*EXERCISE REQUIREMENTS:*
Copy every line in the records below that contains the word "eapply".

PROVIDED MATERIAL section start

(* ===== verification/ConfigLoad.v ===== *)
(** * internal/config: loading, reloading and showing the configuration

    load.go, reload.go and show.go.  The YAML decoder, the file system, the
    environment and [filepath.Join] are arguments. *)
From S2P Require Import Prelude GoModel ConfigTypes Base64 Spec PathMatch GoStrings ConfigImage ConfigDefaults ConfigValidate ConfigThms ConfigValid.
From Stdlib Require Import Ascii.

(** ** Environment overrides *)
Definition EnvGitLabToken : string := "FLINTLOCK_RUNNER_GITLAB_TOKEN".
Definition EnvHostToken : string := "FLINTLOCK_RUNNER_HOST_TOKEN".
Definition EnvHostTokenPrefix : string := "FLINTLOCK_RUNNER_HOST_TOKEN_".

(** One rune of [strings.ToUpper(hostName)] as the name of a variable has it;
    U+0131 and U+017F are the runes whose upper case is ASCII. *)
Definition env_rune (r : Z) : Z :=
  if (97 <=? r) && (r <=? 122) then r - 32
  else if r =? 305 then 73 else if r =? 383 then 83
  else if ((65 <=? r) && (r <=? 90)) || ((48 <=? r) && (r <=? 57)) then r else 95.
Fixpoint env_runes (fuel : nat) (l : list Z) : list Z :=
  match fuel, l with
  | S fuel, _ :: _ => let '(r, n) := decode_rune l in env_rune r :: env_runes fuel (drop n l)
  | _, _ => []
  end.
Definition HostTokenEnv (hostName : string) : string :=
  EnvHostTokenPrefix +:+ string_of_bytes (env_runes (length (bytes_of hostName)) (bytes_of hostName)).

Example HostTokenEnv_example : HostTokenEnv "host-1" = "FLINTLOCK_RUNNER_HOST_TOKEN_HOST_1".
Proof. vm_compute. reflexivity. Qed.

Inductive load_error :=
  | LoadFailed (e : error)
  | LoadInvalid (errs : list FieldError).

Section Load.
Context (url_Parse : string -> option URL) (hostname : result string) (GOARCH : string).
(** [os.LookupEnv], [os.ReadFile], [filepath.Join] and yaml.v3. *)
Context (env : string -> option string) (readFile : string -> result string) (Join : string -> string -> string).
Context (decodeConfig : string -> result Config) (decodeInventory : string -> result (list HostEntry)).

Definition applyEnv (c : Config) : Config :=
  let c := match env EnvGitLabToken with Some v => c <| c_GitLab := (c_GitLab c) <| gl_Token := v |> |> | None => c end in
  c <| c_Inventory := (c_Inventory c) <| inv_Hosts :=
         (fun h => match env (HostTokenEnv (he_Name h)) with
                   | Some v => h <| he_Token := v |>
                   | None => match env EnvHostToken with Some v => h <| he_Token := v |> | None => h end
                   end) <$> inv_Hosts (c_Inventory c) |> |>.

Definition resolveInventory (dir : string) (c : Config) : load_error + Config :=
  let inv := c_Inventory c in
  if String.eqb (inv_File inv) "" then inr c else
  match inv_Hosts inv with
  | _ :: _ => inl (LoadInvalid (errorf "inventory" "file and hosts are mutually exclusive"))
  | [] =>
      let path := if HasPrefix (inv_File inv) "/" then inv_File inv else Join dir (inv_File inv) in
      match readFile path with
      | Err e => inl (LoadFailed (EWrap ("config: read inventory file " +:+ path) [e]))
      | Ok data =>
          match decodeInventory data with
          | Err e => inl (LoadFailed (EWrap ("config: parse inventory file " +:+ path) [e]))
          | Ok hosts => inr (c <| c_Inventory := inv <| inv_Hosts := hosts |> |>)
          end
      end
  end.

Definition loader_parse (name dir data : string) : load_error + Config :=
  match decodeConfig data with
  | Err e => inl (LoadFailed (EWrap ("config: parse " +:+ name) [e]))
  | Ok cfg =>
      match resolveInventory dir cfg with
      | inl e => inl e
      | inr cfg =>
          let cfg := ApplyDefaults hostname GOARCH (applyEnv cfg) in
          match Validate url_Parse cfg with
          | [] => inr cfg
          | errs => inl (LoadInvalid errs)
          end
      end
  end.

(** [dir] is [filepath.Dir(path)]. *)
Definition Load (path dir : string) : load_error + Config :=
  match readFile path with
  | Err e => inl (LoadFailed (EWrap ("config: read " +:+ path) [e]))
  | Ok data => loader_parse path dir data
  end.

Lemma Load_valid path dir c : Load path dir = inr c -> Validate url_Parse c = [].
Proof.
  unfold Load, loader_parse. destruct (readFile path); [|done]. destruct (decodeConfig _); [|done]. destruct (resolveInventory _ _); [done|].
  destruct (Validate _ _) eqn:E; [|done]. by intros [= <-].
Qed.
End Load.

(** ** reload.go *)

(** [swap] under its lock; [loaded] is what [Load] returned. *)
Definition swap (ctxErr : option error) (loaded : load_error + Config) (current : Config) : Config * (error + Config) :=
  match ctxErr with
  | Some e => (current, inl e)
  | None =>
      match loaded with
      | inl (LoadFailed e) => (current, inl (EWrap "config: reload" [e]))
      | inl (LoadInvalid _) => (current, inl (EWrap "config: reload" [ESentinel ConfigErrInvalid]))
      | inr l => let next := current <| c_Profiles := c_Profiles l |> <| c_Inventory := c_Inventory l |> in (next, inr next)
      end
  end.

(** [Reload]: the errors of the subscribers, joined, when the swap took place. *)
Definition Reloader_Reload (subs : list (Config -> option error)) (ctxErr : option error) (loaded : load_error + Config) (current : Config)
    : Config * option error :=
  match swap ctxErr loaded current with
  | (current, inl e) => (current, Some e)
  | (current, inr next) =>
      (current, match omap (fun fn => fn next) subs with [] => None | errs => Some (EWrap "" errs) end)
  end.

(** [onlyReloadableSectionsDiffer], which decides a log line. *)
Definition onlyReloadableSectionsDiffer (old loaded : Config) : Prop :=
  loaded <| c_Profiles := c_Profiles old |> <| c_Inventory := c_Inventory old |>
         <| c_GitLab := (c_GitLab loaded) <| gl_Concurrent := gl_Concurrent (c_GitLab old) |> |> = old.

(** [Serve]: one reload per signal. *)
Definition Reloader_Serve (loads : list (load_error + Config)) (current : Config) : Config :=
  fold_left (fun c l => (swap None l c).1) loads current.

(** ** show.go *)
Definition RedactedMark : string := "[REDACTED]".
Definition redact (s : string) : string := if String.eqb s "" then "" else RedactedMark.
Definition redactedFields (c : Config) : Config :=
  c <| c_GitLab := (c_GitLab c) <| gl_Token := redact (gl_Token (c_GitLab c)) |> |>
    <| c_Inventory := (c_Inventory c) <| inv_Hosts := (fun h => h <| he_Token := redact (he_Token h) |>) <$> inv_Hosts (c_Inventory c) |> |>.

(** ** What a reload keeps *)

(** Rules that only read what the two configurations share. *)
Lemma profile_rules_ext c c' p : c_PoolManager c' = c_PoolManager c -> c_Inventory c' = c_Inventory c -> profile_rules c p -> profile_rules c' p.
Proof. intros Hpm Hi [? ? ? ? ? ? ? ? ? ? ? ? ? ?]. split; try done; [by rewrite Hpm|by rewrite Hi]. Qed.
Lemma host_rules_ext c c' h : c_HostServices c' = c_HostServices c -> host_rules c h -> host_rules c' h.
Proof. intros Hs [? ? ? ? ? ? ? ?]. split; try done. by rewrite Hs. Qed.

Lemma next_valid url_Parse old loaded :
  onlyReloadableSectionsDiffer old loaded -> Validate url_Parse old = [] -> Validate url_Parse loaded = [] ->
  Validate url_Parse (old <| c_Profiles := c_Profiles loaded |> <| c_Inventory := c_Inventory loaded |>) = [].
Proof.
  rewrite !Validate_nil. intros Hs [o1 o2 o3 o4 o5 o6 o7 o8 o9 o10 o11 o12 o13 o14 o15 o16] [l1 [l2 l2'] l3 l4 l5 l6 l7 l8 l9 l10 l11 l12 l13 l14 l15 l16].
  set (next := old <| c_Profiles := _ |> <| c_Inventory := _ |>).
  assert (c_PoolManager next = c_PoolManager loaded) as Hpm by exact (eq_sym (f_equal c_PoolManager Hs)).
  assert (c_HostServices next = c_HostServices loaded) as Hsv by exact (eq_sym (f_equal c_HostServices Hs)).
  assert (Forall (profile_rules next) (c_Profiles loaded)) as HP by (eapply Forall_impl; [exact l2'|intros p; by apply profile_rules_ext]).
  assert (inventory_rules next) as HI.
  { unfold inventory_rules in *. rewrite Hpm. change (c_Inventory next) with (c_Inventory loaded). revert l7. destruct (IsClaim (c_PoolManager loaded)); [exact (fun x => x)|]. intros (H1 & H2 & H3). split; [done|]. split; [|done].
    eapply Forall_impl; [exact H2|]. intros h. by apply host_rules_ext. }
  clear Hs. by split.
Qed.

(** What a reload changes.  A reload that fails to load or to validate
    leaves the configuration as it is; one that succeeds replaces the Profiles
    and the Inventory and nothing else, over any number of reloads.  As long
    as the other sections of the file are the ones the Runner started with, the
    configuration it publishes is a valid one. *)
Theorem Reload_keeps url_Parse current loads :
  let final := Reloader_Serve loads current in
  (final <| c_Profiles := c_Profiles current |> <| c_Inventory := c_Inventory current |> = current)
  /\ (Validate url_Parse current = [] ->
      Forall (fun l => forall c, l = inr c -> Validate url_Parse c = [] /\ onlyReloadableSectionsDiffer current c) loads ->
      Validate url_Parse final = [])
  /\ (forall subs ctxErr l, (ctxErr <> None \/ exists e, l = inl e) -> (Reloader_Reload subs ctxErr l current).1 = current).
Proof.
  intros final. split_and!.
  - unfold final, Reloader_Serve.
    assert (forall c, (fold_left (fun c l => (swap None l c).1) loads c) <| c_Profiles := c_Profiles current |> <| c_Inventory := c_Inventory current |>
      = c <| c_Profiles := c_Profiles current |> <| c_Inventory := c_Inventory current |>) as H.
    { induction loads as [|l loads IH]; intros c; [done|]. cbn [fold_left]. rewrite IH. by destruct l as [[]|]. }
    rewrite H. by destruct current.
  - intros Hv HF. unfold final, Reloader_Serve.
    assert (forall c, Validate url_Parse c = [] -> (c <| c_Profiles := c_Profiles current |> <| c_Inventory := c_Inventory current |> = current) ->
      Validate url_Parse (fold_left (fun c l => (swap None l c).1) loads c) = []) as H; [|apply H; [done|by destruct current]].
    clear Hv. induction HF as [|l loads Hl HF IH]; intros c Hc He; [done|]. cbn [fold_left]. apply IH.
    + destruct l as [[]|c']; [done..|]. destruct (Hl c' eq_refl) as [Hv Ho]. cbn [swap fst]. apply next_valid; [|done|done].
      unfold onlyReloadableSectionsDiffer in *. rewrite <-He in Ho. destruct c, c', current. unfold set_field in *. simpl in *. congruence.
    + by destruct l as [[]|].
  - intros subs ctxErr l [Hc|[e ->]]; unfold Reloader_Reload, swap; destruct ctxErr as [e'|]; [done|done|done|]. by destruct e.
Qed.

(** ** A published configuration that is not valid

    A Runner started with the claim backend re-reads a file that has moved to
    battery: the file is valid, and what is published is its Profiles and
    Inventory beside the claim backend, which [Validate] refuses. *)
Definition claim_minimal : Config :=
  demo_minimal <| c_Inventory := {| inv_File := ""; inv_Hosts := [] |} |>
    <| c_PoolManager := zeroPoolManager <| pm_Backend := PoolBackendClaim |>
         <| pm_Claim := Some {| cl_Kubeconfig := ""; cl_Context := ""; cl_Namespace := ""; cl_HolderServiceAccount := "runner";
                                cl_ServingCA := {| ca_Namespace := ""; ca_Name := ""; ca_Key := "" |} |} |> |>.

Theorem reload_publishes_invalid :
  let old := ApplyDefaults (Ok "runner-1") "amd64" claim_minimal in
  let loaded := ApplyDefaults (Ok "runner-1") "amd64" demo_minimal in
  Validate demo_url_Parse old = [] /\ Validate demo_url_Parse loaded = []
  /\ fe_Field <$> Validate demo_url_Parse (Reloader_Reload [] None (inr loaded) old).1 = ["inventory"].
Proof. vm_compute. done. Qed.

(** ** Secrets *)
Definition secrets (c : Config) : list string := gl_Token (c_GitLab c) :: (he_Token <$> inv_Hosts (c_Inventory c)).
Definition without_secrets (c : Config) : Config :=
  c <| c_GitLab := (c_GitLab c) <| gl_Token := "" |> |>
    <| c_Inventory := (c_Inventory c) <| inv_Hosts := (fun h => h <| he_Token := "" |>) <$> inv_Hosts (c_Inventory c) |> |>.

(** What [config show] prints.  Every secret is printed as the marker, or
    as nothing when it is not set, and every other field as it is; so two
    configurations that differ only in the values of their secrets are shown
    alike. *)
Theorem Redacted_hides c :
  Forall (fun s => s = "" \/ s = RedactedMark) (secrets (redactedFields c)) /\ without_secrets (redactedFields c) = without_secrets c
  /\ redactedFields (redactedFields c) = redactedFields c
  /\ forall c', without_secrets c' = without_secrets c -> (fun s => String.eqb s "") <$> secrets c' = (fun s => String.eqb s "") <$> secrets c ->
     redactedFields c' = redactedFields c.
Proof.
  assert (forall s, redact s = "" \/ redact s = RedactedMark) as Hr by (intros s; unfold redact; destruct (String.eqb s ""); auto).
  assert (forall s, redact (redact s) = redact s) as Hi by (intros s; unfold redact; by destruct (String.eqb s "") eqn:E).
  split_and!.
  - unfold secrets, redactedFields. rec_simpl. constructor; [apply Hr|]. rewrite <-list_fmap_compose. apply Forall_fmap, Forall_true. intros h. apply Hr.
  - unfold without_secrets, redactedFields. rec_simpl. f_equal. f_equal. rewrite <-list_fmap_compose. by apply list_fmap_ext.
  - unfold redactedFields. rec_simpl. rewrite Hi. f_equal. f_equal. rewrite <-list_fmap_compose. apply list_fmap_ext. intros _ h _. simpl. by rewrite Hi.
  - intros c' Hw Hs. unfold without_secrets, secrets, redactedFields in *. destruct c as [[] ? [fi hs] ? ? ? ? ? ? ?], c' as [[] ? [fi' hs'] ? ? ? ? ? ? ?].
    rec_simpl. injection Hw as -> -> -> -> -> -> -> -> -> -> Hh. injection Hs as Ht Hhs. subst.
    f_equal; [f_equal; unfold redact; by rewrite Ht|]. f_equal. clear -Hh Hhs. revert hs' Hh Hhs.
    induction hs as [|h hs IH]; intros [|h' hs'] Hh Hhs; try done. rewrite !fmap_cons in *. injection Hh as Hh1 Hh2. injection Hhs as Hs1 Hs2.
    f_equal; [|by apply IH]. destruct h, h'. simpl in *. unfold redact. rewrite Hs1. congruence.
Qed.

PROVIDED MATERIAL section end

*RESULT:*
  assert (Forall (profile_rules next) (c_Profiles loaded)) as HP by (eapply Forall_impl; [exact l2'|intros p; by apply profile_rules_ext]).
    eapply Forall_impl; [exact H2|]. intros h. by apply host_rules_ext. }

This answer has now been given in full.